- **TASK**:
Of the lines below, write out exactly those from the line with "fold_m (λ vinfo" through the line with "Definition plat_learned_mac_addrs_get : M", both included, and skip the rest.

[RECORDS TO USE Boundary: Start]

Definition poe_state_buf_parse (old : plat_poe_state) (buf : string) : M plat plat_poe_state :=
  match cJSON_Parse buf with
  | None => ret old
  | Some state =>
  let get := get_item (Some state) in
  let s := old <| poes_max_power_budget := d2u 64 (number_value (get "max-power-budget")) |> in
  match string_value (get "power-threshold") with
  | None => ret s
  | Some threshold =>
      let s := s <| poes_power_threshold := d2u 64 (strtod threshold) |> in
      match string_value (get "power-consumption") with
      | None => ret s
      | Some consumed =>
          let s := s <| poes_power_consumed := d2u 64 (strtod consumed) |> in
          match string_value (get "pse-oper-status") with
          | None => ret s
          | Some status => status ← c_strcpy 32 status; ret (s <| poes_power_status := status |>)
          end
      end
  end
  end.

Definition plat_poe_state_get (old : plat_poe_state) : M plat plat_poe_state :=
  ok ← pl_alloc;
  if negb ok then ret old
  else
    '(rc, buf) ← ask (gnma_poe_state_get 4096) "";
    if negb (rc =? 0) then ret old else poe_state_buf_parse old buf.

(** ** VLANs *)

(** The second question may find a document of another length than the first:
    see [GnmaState.Report.gnma_igmp_iface_groups_get]. *)
Definition VLAN_TO_NAME (vid : Z) : string := "Vlan" +:+ dec (wrap 16 vid).

Definition igmp_group_of (group : json) : M plat igmp_group :=
  let state := get_item (Some group) "state" in
  let e_ifaces := get_item state "outgoing-interface" in
  match string_value (get_item state "group") with
  | Some gaddr =>
      if negb (is_object state) || negb (is_array e_ifaces) then fail
      else
        let '(rc, addr) := inet_pton gaddr in
        if negb (rc =? 1) then fail
        else
          ports ← fold_m (λ ports e_iface,
              match string_value (Some e_iface) with
              | None => fail
              | Some name => _ ← pl_alloc_or_fail; ret (c_strncpy 32 name :: ports)
              end) (for_each_child e_ifaces) [];
          ret (mk_igmp_group addr ports)
  | None => fail
  end.

Definition plat_vlan_igmp_info_get (vid : Z) : M plat plat_igmp :=
  let iface := VLAN_TO_NAME vid in
  '(rc, (buf_size, _)) ← ask (gnma_igmp_iface_groups_get iface 0) (0, "");
  if (rc =? 0) && (buf_size =? 0) then ret zero_plat_igmp
  else if negb (rc =? GNMA_ERR_OVERFLOW) then fail
  else
    _ ← pl_alloc_or_fail;
    '(rc, (_, buf)) ← ask (gnma_igmp_iface_groups_get iface buf_size) (buf_size, "");
    _ ← fail_if (negb (rc =? 0));
    groups ← match cJSON_Parse buf with Some j => ret j | None => fail end;
    _ ← pl_alloc_or_fail;
    list ← fold_m (λ l group, g ← igmp_group_of group; ret (l ++ [g])) (for_each_child (Some groups)) [];
    ret (zero_plat_igmp <| igmp_groups := list |> <| igmp_num_groups := array_size (Some groups) |>
                        <| igmp_exist := true |>).

(** The last of the addresses of a VLAN. *)
Definition vlan_address (addrs : list gnma_vlan_ip) (vid : Z) : plat_ipv4 :=
  fold_left (λ ip a, if vip_vid a =? vid
                     then ip <| ip4_subnet := vip_address a |> <| ip4_subnet_len := vip_prefixlen a |>
                             <| ip4_exist := true |>
                     else ip) addrs zero_plat_ipv4.

(** [list_size] elements of a zeroed array with room for [room]. *)
Definition elements {A} (room : Z) (zero : A) (arr : list A) (list_size : Z) : M plat (list A) :=
  if room <? list_size then faulty OutOfBounds
  else ret (take (Z.to_nat list_size) (arr ++ replicate (Z.to_nat room) zero)).

Definition plat_vlan_info_get : M plat (list plat_port_vlan) :=
  '(rc, vlans) ← ask gnma_vlan_list_get ∅;
  _ ← fail_if (negb (rc =? 0));
  let vids := bits GNMA_MAX_VLANS vlans in
  match vids with
  | [] => ret []
  | _ =>
      _ ← pl_alloc_or_fail;
      '(rc, (list_size, _)) ← ask (gnma_ip_iface_addr_get 0 false) (0, []);
      _ ← fail_if (list_failed rc);
      addrs ← (if list_size =? 0 then ret []
               else
                 _ ← pl_alloc_or_fail;
                 '(rc, (list_size', arr)) ← ask (gnma_ip_iface_addr_get list_size true) (list_size, []);
                 _ ← fail_if (negb (rc =? 0));
                 elements list_size (mk_gnma_vlan_ip 0 0 0) arr list_size');
      fold_m (λ vinfo vid,
          igmp ← plat_vlan_igmp_info_get vid;
          ret (vinfo ++ [zero_plat_port_vlan <| vlan_id := vid |> <| vlan_igmp := igmp |>
                                             <| vlan_ipv4 := vlan_address addrs vid |>])) vids []
  end.

(** ** The MAC table: the dynamic entries *)
Definition zero_fdb_entry : gnma_fdb_entry := mk_gnma_fdb_entry "" GNMA_FDB_ENTRY_TYPE_STATIC 0 "".
Definition learned_mac (e : gnma_fdb_entry) : option plat_learned_mac_addr :=
  match fdb_type e with
  | GNMA_FDB_ENTRY_TYPE_DYNAMIC =>
      Some (mk_plat_learned_mac_addr (c_strncpy 32 (fdb_port e)) (fdb_vid e) (c_strncpy 18 (fdb_mac e)))
  | GNMA_FDB_ENTRY_TYPE_STATIC => None
  end.
Definition plat_learned_mac_addrs_get : M plat (list plat_learned_mac_addr) :=
  '(rc, (list_size, _)) ← ask (gnma_mac_address_list_get 0 false) (0, []);
  _ ← fail_if (list_failed rc);
  if list_size =? 0 then ret []
  else
    _ ← pl_alloc_or_fail;
    '(rc, (list_size', arr)) ← ask (gnma_mac_address_list_get list_size true) (list_size, []);
    _ ← fail_if (negb (rc =? 0));
    _ ← pl_alloc_or_fail;
    entries ← elements list_size zero_fdb_entry arr list_size';
    ret (omap learned_mac entries).

(** ** Change of authorisation counters *)
Definition dac_stat_types : list gnma_das_dac_stat_type :=
  [DAC_STAT_IN_COA_PKTS; DAC_STAT_OUT_COA_ACK_PKTS; DAC_STAT_OUT_COA_NAK_PKTS; DAC_STAT_IN_COA_IGNORED_PKTS;
   DAC_STAT_IN_COA_WRONG_ATTR_PKTS; DAC_STAT_IN_COA_WRONG_ATTR_VALUE_PKTS;
   DAC_STAT_IN_COA_WRONG_SESSION_CONTEXT_PKTS; DAC_STAT_IN_COA_ADMINISTRATIVELY_PROHIBITED_REQ_PKTS].
Definition plat_state_ieee8021x_coa_global_counters_get : M plat coa_counters :=
  '(rc, counters) ← ask (gnma_iee8021x_das_dac_global_stats_get dac_stat_types) [];
  _ ← fail_if (negb (rc =? 0));
  let get := counter_of dac_stat_types counters in
  received ← get DAC_STAT_IN_COA_PKTS;
  ack ← get DAC_STAT_OUT_COA_ACK_PKTS;
  nak ← get DAC_STAT_OUT_COA_NAK_PKTS;
  ignored ← get DAC_STAT_IN_COA_IGNORED_PKTS;
  attr ← get DAC_STAT_IN_COA_WRONG_ATTR_PKTS;
  value ← get DAC_STAT_IN_COA_WRONG_ATTR_VALUE_PKTS;
  session ← get DAC_STAT_IN_COA_WRONG_SESSION_CONTEXT_PKTS;
  prohibited ← get DAC_STAT_IN_COA_ADMINISTRATIVELY_PROHIBITED_REQ_PKTS;
  ret (mk_coa_counters received ack nak ignored attr value session prohibited).

(** ** Gateways: the next hops of the default routes *)
Definition NAME_TO_VLAN (name : string) : option Z :=
  match sscanf_lit_u 16 "Vlan" name with SConv v => Some v | _ => None end.
Definition is_default (r : gnma_ip_prefix * gnma_nexthop) : bool :=
  (gp_addr r.1 =? 0) && (gp_len r.1 =? 0).
Definition zero_next_hop : gnma_ip_prefix * gnma_nexthop := (zero_ip_prefix, mk_gnma_nexthop 0 0 "").

(** The port behind a VLAN: where its MAC address was learned. *)
Definition egress_port (learned : list plat_learned_mac_addr) (name mac : string) : string :=
  match NAME_TO_VLAN name with
  | None => name
  | Some vid =>
      match list_find (λ m, (wrap 16 (lm_vid m) =? vid) && streq (lm_mac m) mac = true) learned with
      | Some (_, m) => lm_port m
      | None => name
      end
  end.
Definition gw_address (learned : list plat_learned_mac_addr) (r : gnma_ip_prefix * gnma_nexthop)
    : M plat plat_gw_address :=
  name ← c_buf_str 32 (nh_egress_port r.2);
  '(rc, mac) ← ask (gnma_nei_addr_get name (nh_gw r.2) 18) "";
  _ ← fail_if (negb (rc =? 0));
  ret (mk_plat_gw_address (nh_gw r.2) (nh_metric r.2) (c_strncpy 32 (egress_port learned name mac)) (c_strncpy 18 mac)).

Definition plat_state_gw_ip_get (learned : list plat_learned_mac_addr) : M plat (list plat_gw_address) :=
  '(rc, (list_size, _)) ← ask (gnma_dyn_route_list_get 0 false) (0, []);
  _ ← fail_if (list_failed rc);
  if list_size =? 0 then ret []
  else
    ok1 ← pl_alloc;
    ok2 ← pl_alloc;
    _ ← fail_if (negb ok1 || negb ok2);
    '(rc, (list_size', arr)) ← ask (gnma_dyn_route_list_get list_size true) (list_size, []);
    _ ← fail_if (negb (rc =? 0));
    routes ← elements list_size zero_next_hop arr list_size';
    _ ← pl_alloc_or_fail;
    fold_m (λ l r, a ← gw_address learned r; ret (l ++ [a])) (List.filter is_default routes) [].

(** ** The system *)

(** The first line that starts with Cached: and a number; [*cached] keeps its
    0 otherwise. *)
Definition get_meminfo_cached_kib : M plat Z :=
  content ← try (open_r "/proc/meminfo");
  ret match content with
      | None => 0
      | Some text =>
          default 0 (head (omap (λ line, match sscanf_lit_u 64 "Cached:" line with SConv v => Some v | _ => None end)
                             (lines_from "" text)))
      end.

Definition hundredth (d : double) : double := SFdiv 53 1024 d (dbl_of_Z 100).
Definition plat_system_info_get (sys : system) : M plat plat_system_info :=
  cached ← get_meminfo_cached_kib;
  ret (mk_plat_system_info (wrap 64 (st_time sys)) (wrap 64 (st_uptime sys))
         (wrap 64 (st_bufferram sys * st_mem_unit sys)) (wrap 64 (cached * 1024))
         (wrap 64 (wrap 64 (st_freeram sys + st_freeswap sys) * st_mem_unit sys))
         (wrap 64 (st_totalram sys * st_mem_unit sys)) (hundredth <$> st_loadavg sys)).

[RECORDS TO USE Boundary: End]

- **EXERCISE SOLUTION**:
      fold_m (λ vinfo vid,
          igmp ← plat_vlan_igmp_info_get vid;
          ret (vinfo ++ [zero_plat_port_vlan <| vlan_id := vid |> <| vlan_igmp := igmp |>
                                             <| vlan_ipv4 := vlan_address addrs vid |>])) vids []
  end.

(** ** The MAC table: the dynamic entries *)
Definition zero_fdb_entry : gnma_fdb_entry := mk_gnma_fdb_entry "" GNMA_FDB_ENTRY_TYPE_STATIC 0 "".
Definition learned_mac (e : gnma_fdb_entry) : option plat_learned_mac_addr :=
  match fdb_type e with
  | GNMA_FDB_ENTRY_TYPE_DYNAMIC =>
      Some (mk_plat_learned_mac_addr (c_strncpy 32 (fdb_port e)) (fdb_vid e) (c_strncpy 18 (fdb_mac e)))
  | GNMA_FDB_ENTRY_TYPE_STATIC => None
  end.
Definition plat_learned_mac_addrs_get : M plat (list plat_learned_mac_addr) :=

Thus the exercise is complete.